Government Technology: Testimony Highlights Funding Gaps in the War on Ransomware

Ransomware may be powered by tech-savvy developers, but it doesn’t always take a high-tech approach to make life harder for these criminals.

“While we can all agree that more resources for state and local governments are necessary, we must also ensure they are spent responsibly and effect meaningful impacts on risk reduction,” said New York state Rep. Andrew Garbarino.

Garbarino noted that state and local agencies can improve their security through relatively simple steps like enacting multifactor authentication, updating software and keeping backups.

Many agencies’ defenses are hampered by legacy IT systems that may be both expensive to maintain and, in some cases, no longer supported by software updates, said Chris Krebs, former director of CISA.  Too often, state and local governments lack the financial resources or personnel to modernize their systems and implement new security practices, however.

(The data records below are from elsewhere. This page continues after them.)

(** ** Templates

    The plugin receives [template] from its host (index.js:69); the
    host's code is not part of the repository.  [template(source)]
    parses [source] once and returns a function that copies the parse
    tree and replaces every identifier named by a key of its argument
    with the node stored under that key; a replaced node is not entered
    again.  An expression statement that consists of such an identifier
    is replaced as a whole.  The argument is a JavaScript value: an
    object of nodes, or whatever else the caller passes. *)

Inductive TemplateIds : Type :=
| IdsObject (ids : list (string * Node))
| IdsString (s : string).

Definition decimal (n : nat) : string := NilEmpty.string_of_uint (Nat.to_uint n).

(** The own properties of a string primitive: [length] and its indices. *)
Definition stringHas (s name : string) : bool :=
  String.eqb name "length"
  || existsb (fun i => String.eqb name (decimal i)) (seq 0 (String.length s)).

(** Modelled from the spec: the slot lookup of the host's
    compile-template primitive.  It gives the replacement found for the
    identifier [name], if any.  A slot of a string primitive holds a
    number or a string, not a node, and the template's bookkeeping on
    the replacement fails on it. *)
Definition slot (ids : TemplateIds) (name : string) : Result (option Node) :=
  match ids with
  | IdsObject o => Return (get o name)
  | IdsString s =>
      if stringHas s name
      then Throw (TypeError "Cannot create property on a primitive value")
      else Return None
  end.

Definition orElse (r : option Node) (original : Node) : Node :=
  match r with
  | Some replacement => replacement
  | None => original
  end.

(** Modelled from the spec: the host's compile-template primitive on a
    parse tree, a function from a table of named slots to the tree with
    the slots filled. *)
Fixpoint substitute (ids : TemplateIds) (n : Node) {struct n} : Result Node :=
  let all := mapM (substitute ids) in
  let optional (o : option Node) : Result (option Node) :=
    match o with
    | Some a => a' <- substitute ids a ;; Return (Some a')
    | None => Return None
    end in
  match n with
  | Identifier name => r <- slot ids name ;; Return (orElse r n)
  | ExpressionStatement h e =>
      match e with
      | Identifier name => r <- slot ids name ;; Return (orElse r n)
      | _ => e' <- substitute ids e ;; Return (ExpressionStatement h e')
      end
  | StringLiteral _ | BooleanLiteral _ | NumericLiteral _ => Return n
  | ArrayExpression l => l' <- all l ;; Return (ArrayExpression l')
  | ObjectProperty k v =>
      k' <- substitute ids k ;; v' <- substitute ids v ;; Return (ObjectProperty k' v')
  | ObjectExpression l => l' <- all l ;; Return (ObjectExpression l')
  | CallExpression c l =>
      c' <- substitute ids c ;; l' <- all l ;; Return (CallExpression c' l')
  | SequenceExpression l => l' <- all l ;; Return (SequenceExpression l')
  | AssignmentExpression a b =>
      a' <- substitute ids a ;; b' <- substitute ids b ;; Return (AssignmentExpression a' b')
  | UpdateExpression a => a' <- substitute ids a ;; Return (UpdateExpression a')
  | YieldExpression o => o' <- optional o ;; Return (YieldExpression o')
  | BlockStatement l => l' <- all l ;; Return (BlockStatement l')
  | LabeledStatement label line b =>
      b' <- substitute ids b ;; Return (LabeledStatement label line b')
  | VariableDeclaration l => l' <- all l ;; Return (VariableDeclaration l')
  | ReturnStatement o => o' <- optional o ;; Return (ReturnStatement o')
  | FunctionNode t id line b => b' <- substitute ids b ;; Return (FunctionNode t id line b')
  | ClassMethod k b =>
      k' <- substitute ids k ;; b' <- substitute ids b ;; Return (ClassMethod k' b')
  | ClassDeclaration id line b =>
      b' <- substitute ids b ;; Return (ClassDeclaration id line b')
  | ClassBody l => l' <- all l ;; Return (ClassBody l')
  | Program l => l' <- all l ;; Return (Program l')
  | Other t l => l' <- all l ;; Return (Other t l')
  end.

(** A compiled template: the parse tree [ast] awaiting its slots. *)
Definition compiled (ast : Node) : TemplateIds -> Result Node :=
  fun ids => substitute ids ast.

“Let’s do a 21st-century digital infrastructure investment act that will allow state CIOs and community CIOs to not just buy cybersecurity technologies, but to get off some of the dated legacy systems that they have,” Krebs said.

Direct funding is not the only tool available, either, and the federal government can also push private technology providers to make their software more secure, Krebs said. The White House might decide to only procure software the features multifactor authentication, for example, which would encourage vendors to make this the norm in all their products.